Attraverso la prossimità, definita da Levinas «amore senza Eros», si giunge a-Dio, questo termine implica ancora una volta un’ospitalità (l’infinito che abita il finito da un tempo primordiale) cioè «Dio-che-viene-all’idea come vita di Dio» (che è proprio l’idea d’infinito), prospettiva, quest’ultima, che realizza il rovesciamento del teoretico nell’etico.

L’idea dell’infinito, dunque, eccede l’ontologia perché è al di là dell’essere e quindi altrimenti che essere; ma il sacrificio di sé non esprime forse la dimensione femminile?
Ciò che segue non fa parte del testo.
Lemma validate_ok_inv line ops :
  Forall valid_mode ops → validate_from t line ops = Ok [] → Forall acceptable ops.
Proof.
  intros Hm. revert line. induction Hm as [|op ops Hop Hm IH]; intros line; [done|].
  cbn [validate_from]. destruct (operation_error op) as [[key|]|e] eqn:E; cbn [mbind res_bind]; [|eauto|done].
  - intros H. simplify_eq. by destruct (t_nonempty key (Some line)).
  - constructor; [by apply operation_error_none|eauto].
Qed.

Lemma build_ok_inv ops text :
  Forall valid_mode (shown ops) → buildOperationsJson t ops true = Ok text → text ≠ [] →
  shown ops ≠ [] ∧ Forall acceptable (shown ops) ∧
  text = stringify_pretty (JObj [(js "operations", JArr (map operation_payload (shown ops)))]).
Proof.
  intros Hm. unfold buildOperationsJson. fold (shown ops). cbv zeta.
  destruct (shown ops) as [|o l] eqn:E; [by intros [= <-]|].
  destruct (validateOperations t (o :: l)) as [message|e] eqn:Ev; cbn [mbind res_bind]; [|done].
  destruct message as [|c m]; cbn [nonempty]; [|done]. intros [= <-] _.
  split; [done|]. split; [|done]. by apply (validate_ok_inv 1).
Qed.

Lemma document_ok ops :
  Forall stable_operation ops → json_ok (JObj [(js "operations", JArr (map operation_payload ops))]).
Proof.
  intros H. apply props_ok_obj, props_ok_fold; [|apply plain_keys_b; vm_compute; reflexivity].
  apply prop_ok_cons; [units| |constructor]. constructor. apply List.Forall_map.
  eapply Forall_impl; [exact H|]. apply operation_payload_ok.
Qed.

Lemma shown_id ops : Forall acceptable ops → shown ops = ops.
Proof.
  induction 1 as [|op ops Hop H IH]; [done|]. unfold shown in *. cbn [List.filter].
  by rewrite acceptable_visible, IH.
Qed.

Lemma reopen_saved ops text seed :
  Forall stable_operation (shown ops) → buildOperationsJson t ops true = Ok text → text ≠ [] →
  ∃ st seed', parseInitialState now text seed = (Ok st, seed') ∧
    e_editMode st = VisualEdit ∧ e_visualMode st = OperationsMode ∧ e_jsonText st = text ∧ e_jsonError st = [] ∧
    Forall2 reopened (shown ops) (e_operations st) ∧
    buildOperationsJson t (e_operations st) true = Ok text.
Proof.
  intros Hs Hb Hne. assert (Forall valid_mode (shown ops)) as Hm by (eapply Forall_impl; [exact Hs|]; by intros o []).
  destruct (build_ok_inv ops text Hm Hb Hne) as (Hsh & Ha & ->).
  destruct (operations_reopened (shown ops) seed Hs) as (ops' & seed' & E & Hr).
  assert (Forall acceptable ops' ∧ Forall valid_mode ops' ∧ map operation_payload ops' = map operation_payload (shown ops) ∧ ops' ≠ [])
    as (Ha' & Hm' & Hp & Hne').
  { clear -Hs Ha Hr Hsh. split_and!; [| | |by destruct Hr].
    all: clear Hsh; induction Hr as [|o o' l l' Ho Hr IH]; [done|]; apply Forall_cons in Hs as [Hso Hs], Ha as [Hao Ha].
    - constructor; [by eapply reopened_acceptable|auto].
    - constructor; [unfold valid_mode; rewrite (re_mode _ _ Ho); apply Hso|auto].
    - cbn [map]. f_equal; [by apply reopened_payload|auto]. }
  unfold parseInitialState. cbv zeta. rewrite pretty_object_trim.
  rewrite json_parse_pretty by by apply document_ok. cbn [obj_get]. names.
  destruct (pretty_nonblank 0 _ (document_ok _ Hs)) as (c & u & Ec & _). unfold stringify_pretty. rewrite Ec. cbn [nonempty negb].
  unfold operations_or_default. destruct (map operation_payload (shown ops)) as [|v vs] eqn:Ev.
  { destruct (shown ops); done. }
  rewrite (idm_bind_ok _ _ _ _ _ E). eexists _, seed'. split; [reflexivity|].
  cbn [e_editMode e_visualMode e_jsonText e_jsonError e_operations]. split_and!; try done.
  rewrite build_accepted; rewrite ?shown_id by done; try done. unfold stringify_pretty. by rewrite Hp, ?Ev, Ec.
Qed.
La femminilità, cuore della nuova umanità, ci ha condotti verso un modo di guardare Dio radicalmente diverso da quello della totalità espresso dalla filosofia occidentale; essa, infatti, implica l’ottica della responsabilità, aspetto indiscutibile della visione biblica dell’etica.

Per raggiungere la salvezza, l’io deve divenire per-l’altro, cioè deve sostituirsi al prossimo morendo a se stesso poiché solo in quella dimensione di altezza si scorge il vero nome di Dio: misericordia. A nostro avviso, dunque, solo nell’amore del volto dell’altro l’io incontra Dio!

In queste nostre riflessioni stiamo cercando di andare al di là dello stesso Levinas tramite gli indizi che egli ha lasciato (volontariamente?) nelle sue opere. Tornando alle nostre considerazioni, è come se il nostro autore ci stesse dicendo che: da un lato Dio è amore che non può non amare e misericordia che non può non sentire tenerezza verso la miseria delle sue creature, dall’altro che l’uomo ad immagine di Dio, o il suo essere nella traccia di Dio, significa, per la creatura, trasformarsi in dono ed amare come il creatore ama. Proprio in ciò consiste la dimensione femminile del riscatto. Il riscatto della creazione che avviene attraverso l’altrimenti che essere, implica dunque la femminilità intesa come misericordia.

Se il desiderio dell’uomo è quello di diventare come Dio (Gen 3, 59), nell’incontro con il volto d’altri è possibile intraprendere la via per «diventare Dio». L’essenza di Dio è misericordia (Sir 2, 18) poiché «quale è la sua grandezza, tale è la sua misericordia», ma quest’ultima costituisce l’autentica dimensione di femminilità che abita l’umano e che l’altrimenti che essere tenta di mettere in luce.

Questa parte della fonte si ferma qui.